Pneumomediastinum, extraluminal air within the mediastinum, is an uncommon condition in a pediatric population, even more so a spontaneous one.
To recognize it, know the signs:
- presence of subcutaneous emphysema in soft tissues and/or lucent lines of gas in the neck
- continuous diaphragm sign - outlined central part of the diaphragm by air which is normally in continuum with heart silhouette
- ring around the artery sign - air outlines the pulmonary artery or its branches
- tubular artery sign - air outlines aortic branches
- angel wing sign (a.k.a. spinnaker sign) - thymic lobes are outlined by air and displaced laterally forming the "angel wings" (or spinnaker sails), specific for the pediatric population
Congenital lobar overinflation (previously called congenital lobar emphysema) is a rare congenital condition and a true diagnostic gem to recognize.
- one or more affected lobes progressively hyperinflate causing respiratory distress
- clinical signs usually evident until 6-months-old, more common in boys
- unknown cause in most cases
- more common in the upper (left>right) and middle lobe, rare in the lower lobes
Features on X-ray:
- hyperlucent and distended lobe (usually upper)
- surrounding lobes are compressed
- contralateral mediastinal shift is possible in extreme cases
More than one pathology.. Or how not to have a "happy eye"
Pneumatocoele is a cystic space in the lung containing air.

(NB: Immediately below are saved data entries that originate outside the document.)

(** What a poll that ends may leave: the same bytes, and room for them. *)
Definition waiting (need : nat) me me' (inner inner' : S) : Prop :=
  exists r, me' = set_rtmp r me /\ src_flowing inner' /\ wire_left me' inner' = wire_left me inner /\ (length r <= need)%nat.

(** A frame that is coming is taken, or waited for. *)
Lemma take_frame_ok need on_end me inner k frame rest (Q : Turn K Stage S -> Prop) :
  src_flowing inner -> (length (rtmp me) <= need)%nat -> wire_left me inner = frame ++ rest -> length frame = need -> (0 < need)%nat ->
  (forall me' inner', waiting need me me' inner inner' -> Q (inr (me', inner', Pending))) ->
  (forall inner', src_flowing inner' -> src_left inner' = rest -> Q (k frame (set_rtmp [] me) inner')) ->
  Q (take_frame need on_end me inner k).
Proof using SL.
  intros Hf Hr Hw Hl Hn Hpend Hk. unfold take_frame, fill.
  pose proof (fill_loop_ok need need (rtmp me) inner Hf Hr ltac:(lia)) as H.
  destruct (fill_loop need need (rtmp me) inner) as [[r inner'] p]. destruct H as (Hf' & Hw' & Hr' & Hp).
  unfold wire_left in Hw. rewrite Hw in Hw'. destruct p as [|[[]|e|]].
  - apply Hpend. exists r. unfold wire_left. cbn [rtmp set_rtmp]. by rewrite Hw', Hw.
  - apply app_inj_1 in Hw' as [-> E]; [|lia]. by apply Hk.
  - exfalso. destruct Hp as [-> Hp]. rewrite Hp in Hw'. apply (f_equal length) in Hw'. rewrite !length_app in Hw'. cbn [length] in Hw'. lia.
  - exfalso. destruct Hp as [Hp Hl']. rewrite Hp, app_nil_r in Hw'. apply (f_equal length) in Hw'. rewrite length_app in Hw'. lia.
  - done.
Qed.

(** No frame is coming. *)
Lemma take_frame_end need on_end me inner k (Q : Turn K Stage S -> Prop) :
  src_flowing inner -> wire_left me inner = [] -> (0 < need)%nat ->
  (forall me' inner' p, waiting need me me' inner inner' -> p = Pending \/ p = on_end -> Q (inr (me', inner', p))) ->
  Q (take_frame need on_end me inner k).
Proof using SL.
  intros Hf Hw Hn HQ. unfold wire_left in Hw. apply app_eq_nil in Hw as [Hr Ha]. unfold take_frame, fill. rewrite Hr.
  pose proof (fill_loop_ok need need [] inner Hf ltac:(cbn; lia) ltac:(lia)) as H.
  destruct (fill_loop need need [] inner) as [[r inner'] p]. destruct H as (Hf' & Hw' & Hr' & Hp).
  rewrite Ha in Hw'. apply app_eq_nil in Hw' as [-> Ha'].
  assert (waiting need me (set_rtmp [] me) inner inner') as W.
  { exists []. unfold wire_left. cbn [rtmp set_rtmp]. by rewrite Ha', Hr, Ha. }
  destruct p as [|[[]|e|]]; [apply HQ; [done|by left]|cbn in Hp; lia|apply HQ; [done|by right]|destruct Hp; cbn in *; lia|done].
Qed.

Lemma deliver_ok want me : (ppos me <= length (plain me))%nat ->
  let '(me', out) := deliver want me in
  recv me' = recv me /\ stage me' = stage me /\ rtmp me' = rtmp me /\ (ppos me' <= length (plain me'))%nat
  /\ out ++ drop (ppos me') (plain me') = drop (ppos me) (plain me)
  /\ (out = [] -> (0 < want)%nat -> (ppos me = length (plain me))%nat).
Proof using Type.
  intros Hp. unfold deliver. set (n := Nat.min want _).
  assert (length (slice (ppos me) (ppos me + n) (plain me)) = n) as Hn by (unfold slice; rewrite length_take, length_drop; lia).
  assert (slice (ppos me) (ppos me + n) (plain me) ++ drop (ppos me + n) (plain me) = drop (ppos me) (plain me)) as Hs.
  { unfold slice. rewrite <- drop_drop, Nat.add_comm, Nat.add_sub. apply take_drop. }
  destruct (Nat.eqb_spec (ppos me + n) (length (plain me))) as [E|E]; cbn [recv stage rtmp plain ppos];
    (split; [done|]; split; [done|]; split; [done|]).
  - split; [done|]. split; [|intros Ho Hw; rewrite Ho in Hn; cbn in Hn; lia]. rewrite <- Hs, E, drop_all. done.
  - split; [lia|]. split; [done|]. intros Ho Hw; rewrite Ho in Hn; cbn in Hn; lia.
Qed.

(** Where a reader is in [data]: [out] has been handed out. *)
Record chunk_reader (data out : bytes) (todo : list bytes) me (inner : S) : Prop := {
  cr_flow : src_flowing inner;
  cr_plain : (ppos me <= length (plain me))%nat;
  cr_data : out ++ drop (ppos me) (plain me) ++ concat todo = data
}.

(** What a poll that ends has done. *)
Definition poll_end (here : bytes -> Reader K Stage -> S -> Prop) (data out : bytes) (r : Reader K Stage * S * Poll bytes) : Prop :=
  let '(me', inner', p) := r in here (out ++ got p) me' inner' /\ good_poll p /\ (p = Ready (Ok []) -> out = data).

Lemma chunk_reader_waiting data out todo need me me' inner inner' :
  chunk_reader data out todo me inner -> waiting need me me' inner inner' -> chunk_reader data out todo me' inner'.
Proof using Type. intros [Hf Hp Hd] (r & -> & Hf' & _). by split. Qed.

(** The data is all handed out. *)
Lemma chunk_reader_done data out me inner : chunk_reader data out [] me inner -> ppos me = length (plain me) -> out = data.
Proof using Type. intros [_ _ Hd] E. rewrite E, drop_all in Hd. cbn [concat app] in Hd. by rewrite !app_nil_r in Hd. Qed.

(** What is left of the last chunk. *)
Lemma deliver_tail data out me inner todo want : (0 < want)%nat -> (ppos me < length (plain me))%nat ->
  chunk_reader data out todo me inner ->
  let '(me', o) := deliver want me in
  chunk_reader data (out ++ o) todo me' inner /\ recv me' = recv me /\ stage me' = stage me /\ rtmp me' = rtmp me /\ o <> [].
Proof using Type.
  intros Hwant Hlt [Hf Hp Hd]. pose proof (deliver_ok want me Hp) as H. destruct (deliver want me) as [me' o].
  destruct H as (E1 & E2 & E3 & Hp' & Ho & Hne). split; [|split_and!; [done..|]].
  - split; [done..|]. by rewrite <- app_assoc, (app_assoc o), Ho.
  - intros ->. specialize (Hne eq_refl Hwant). lia.
Qed.
End Frames.

(** ** Frames of a stream of which nothing is known *)

Section AnyFrames.
Context {K Stage S : Type} {Src : Source S} {ST : SourceTotal S}.
Implicit Types me : Reader K Stage.

Lemma fill_loop_any need fuel : forall r inner, (need - length r <= fuel)%nat ->
  let '(r', inner', p) := fill_loop fuel need r inner in
  r' ++ src_left inner' = r ++ src_left inner /\ ((length r <= need)%nat -> (length r' <= need)%nat) /\ p <> Ready Panic
  /\ (p = Ready (Ok true) -> (need <= length r')%nat).
Proof using ST.
  induction fuel as [|fuel IH]; intros r inner Hfuel; cbn [fill_loop];
    (destruct (Nat.leb_spec need (length r)) as [Hn|Hn]; [split; [done|]; split; [done|]; done|]); [lia|].
  pose proof (src_poll_any (Nat.min (need - length r) 4096) inner) as Hp.
  destruct (src_poll _ inner) as [[|[d|e|]] inner']; destruct Hp as (Hp & Hd & Hne); cbn [got app] in Hp; [by rewrite Hp| |by rewrite Hp|done].
  destruct d as [|b d]; [cbn [app] in Hp; rewrite Hp; by destruct r|].
  specialize (IH (r ++ b :: d) inner'). rewrite length_app in IH. cbn [got length] in Hd, IH. specialize (IH ltac:(lia)).
  destruct (fill_loop fuel need (r ++ b :: d) inner') as [[r' inner2] p]. rewrite <- app_assoc, Hp in IH.
  destruct IH as (E & Hl & Hp'). split; [done|]. split; [intros _; apply Hl; lia|done].
Qed.
Lemma take_frame_any need on_end me inner k (Q : Turn K Stage S -> Prop) :
  on_end <> Ready Panic -> got on_end = [] ->
  (forall r inner' p, r ++ src_left inner' = wire_left me inner -> ((length (rtmp me) <= need)%nat -> (length r <= need)%nat) ->
    p <> Ready Panic -> got p = [] -> Q (inr (set_rtmp r me, inner', p))) ->
  (forall frame inner', frame ++ src_left inner' = wire_left me inner -> (need <= length frame)%nat ->
    ((length (rtmp me) <= need)%nat -> length frame = need) -> Q (k frame (set_rtmp [] me) inner')) ->
  Q (take_frame need on_end me inner k).
Proof using ST.
  intros He Hg Hend Hk. unfold take_frame, fill.
  pose proof (fill_loop_any need need (rtmp me) inner ltac:(lia)) as H.
  destruct (fill_loop need need (rtmp me) inner) as [[r inner'] p]. destruct H as (Hw & Hl & Hp & Ht).
  destruct p as [|[[]|e|]]; [by apply Hend| |by apply Hend|by apply Hend|done].
  apply Hk; [done|by apply Ht|]. intros H. specialize (Hl H). specialize (Ht eq_refl). lia.
Qed.
End AnyFrames.

Lemma poll_end_mono {K Stage S} (here here' : bytes -> Reader K Stage -> S -> Prop) data out r :
  (forall out me inner, here out me inner -> here' out me inner) -> poll_end here data out r -> poll_end here' data out r.
Proof. intros H. destruct r as [[me inner] p]. unfold poll_end. intros (Hh & Hg & He). split; [by apply H|done]. Qed.

(** The frame that a goal is about. *)
Tactic Notation "frame_case" uconstr(tac) :=
  match goal with |- context [take_frame ?n ?e ?m ?i ?k] => pattern (take_frame n e m i k); eapply tac end.

Lemma loop_turn {E S A} n (step : S -> res E (S + A)) s :
  loop (Datatypes.S n) step s = r ← step s; match r with inl s' => loop n step s' | inr a => Ok a end.
Proof. done. Qed.

(** ** Writing *)

Lemma flush_wbuf_ok steps : forall w, (wpos w <= length (wbuf w))%nat ->
  let '(w', out, r) := flush_wbuf steps w in
  out ++ drop (wpos w') (wbuf w') = drop (wpos w) (wbuf w) /\ (wpos w' <= length (wbuf w'))%nat
  /\ (willing steps -> match r with None => True | Some (Ok _) => w' = mkWriter [] 0 | _ => False end).
Proof.
  induction steps as [|s steps IH]; intros w Hw; cbn [flush_wbuf];
    (destruct (Nat.leb_spec (length (wbuf w)) (wpos w)) as [Hle|Hlt]; [cbn; rewrite drop_ge by lia; split_and!; [done|lia|done]|]).
  { cbn. done. }
  destruct s as [[|k]|e|]; [cbn; split_and!; [done..|]| |cbn; split_and!; [done..|]|cbn; done].
  - intros Hs. apply Forall_cons in Hs as [Hs _]. lia.
  - set (j := Nat.min _ _). assert (wpos w + j <= length (wbuf w))%nat as Hj by (unfold j; lia). specialize (IH (mkWriter (wbuf w) (wpos w + j)) Hj).
    destruct (flush_wbuf steps _) as [[w' out] r]. cbn [wbuf wpos] in IH. destruct IH as (Ho & Hl & Hr).
    rewrite <- app_assoc, Ho. split_and!; [|done|intros Hs; apply Forall_cons in Hs as [_ Hs]; by apply Hr].
    unfold slice. rewrite <- drop_drop, Nat.add_comm, Nat.add_sub. apply take_drop.
  - intros Hs. by apply Forall_cons in Hs as [Hs _].
Qed.

(** Writes, one after the other: what the stream needs from outside for this one
    (a random salt), what the inner writer does at the two flushes, the buffer. *)
Record WriteCall (R : Type) : Type := mkCall { call_random : R; call_before : list WriteStep; call_after : list WriteStep; call_buf : bytes }.
Arguments mkCall {R} call_random call_before call_after call_buf.
Arguments call_random {R} w.
Arguments call_before {R} w.
Arguments call_after {R} w.
Arguments call_buf {R} w.

(** The bytes a call was told are taken. *)
Definition taken (buf : bytes) (r : option (res io_error nat)) : bytes := match r with Some (Ok n) => take n buf | _ => [] end.

Section Writes.
Context {R Send : Type} (encrypt : R -> bytes -> Send -> Send * bytes * res io_error nat).

Fixpoint writes (calls : list (WriteCall R)) (st : Send * Writer) : Send * Writer * bytes * list (option (res io_error nat)) :=
  match calls with
  | [] => (st, [], [])
  | call :: calls =>
      let '(send, w, out, r) := poll_write_with (encrypt (call_random call)) (call_before call) (call_after call) (call_buf call) st in
      let '(st, out', rs) := writes calls (send, w) in
      (st, out ++ out', r :: rs)
  end.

- age of presentation, size, as well as appearance, varies
- usually a result of pneumonia, trauma or after positive pressure ventilator therapy
- post-traumatic - if lung tear communicates with a bronchus
- mature pneumatocoele should have thin, regular walls containing air with no/very little fluid
- immature pneumatocoele appearance varies depending its cause
The importance of an air-fluid level - patients with pleural effusion and no lateral meniscus to it, seemingly fully expanded lung - can be an only sign of a small pneumothorax (especially postprocedural punction/biopsy etc.)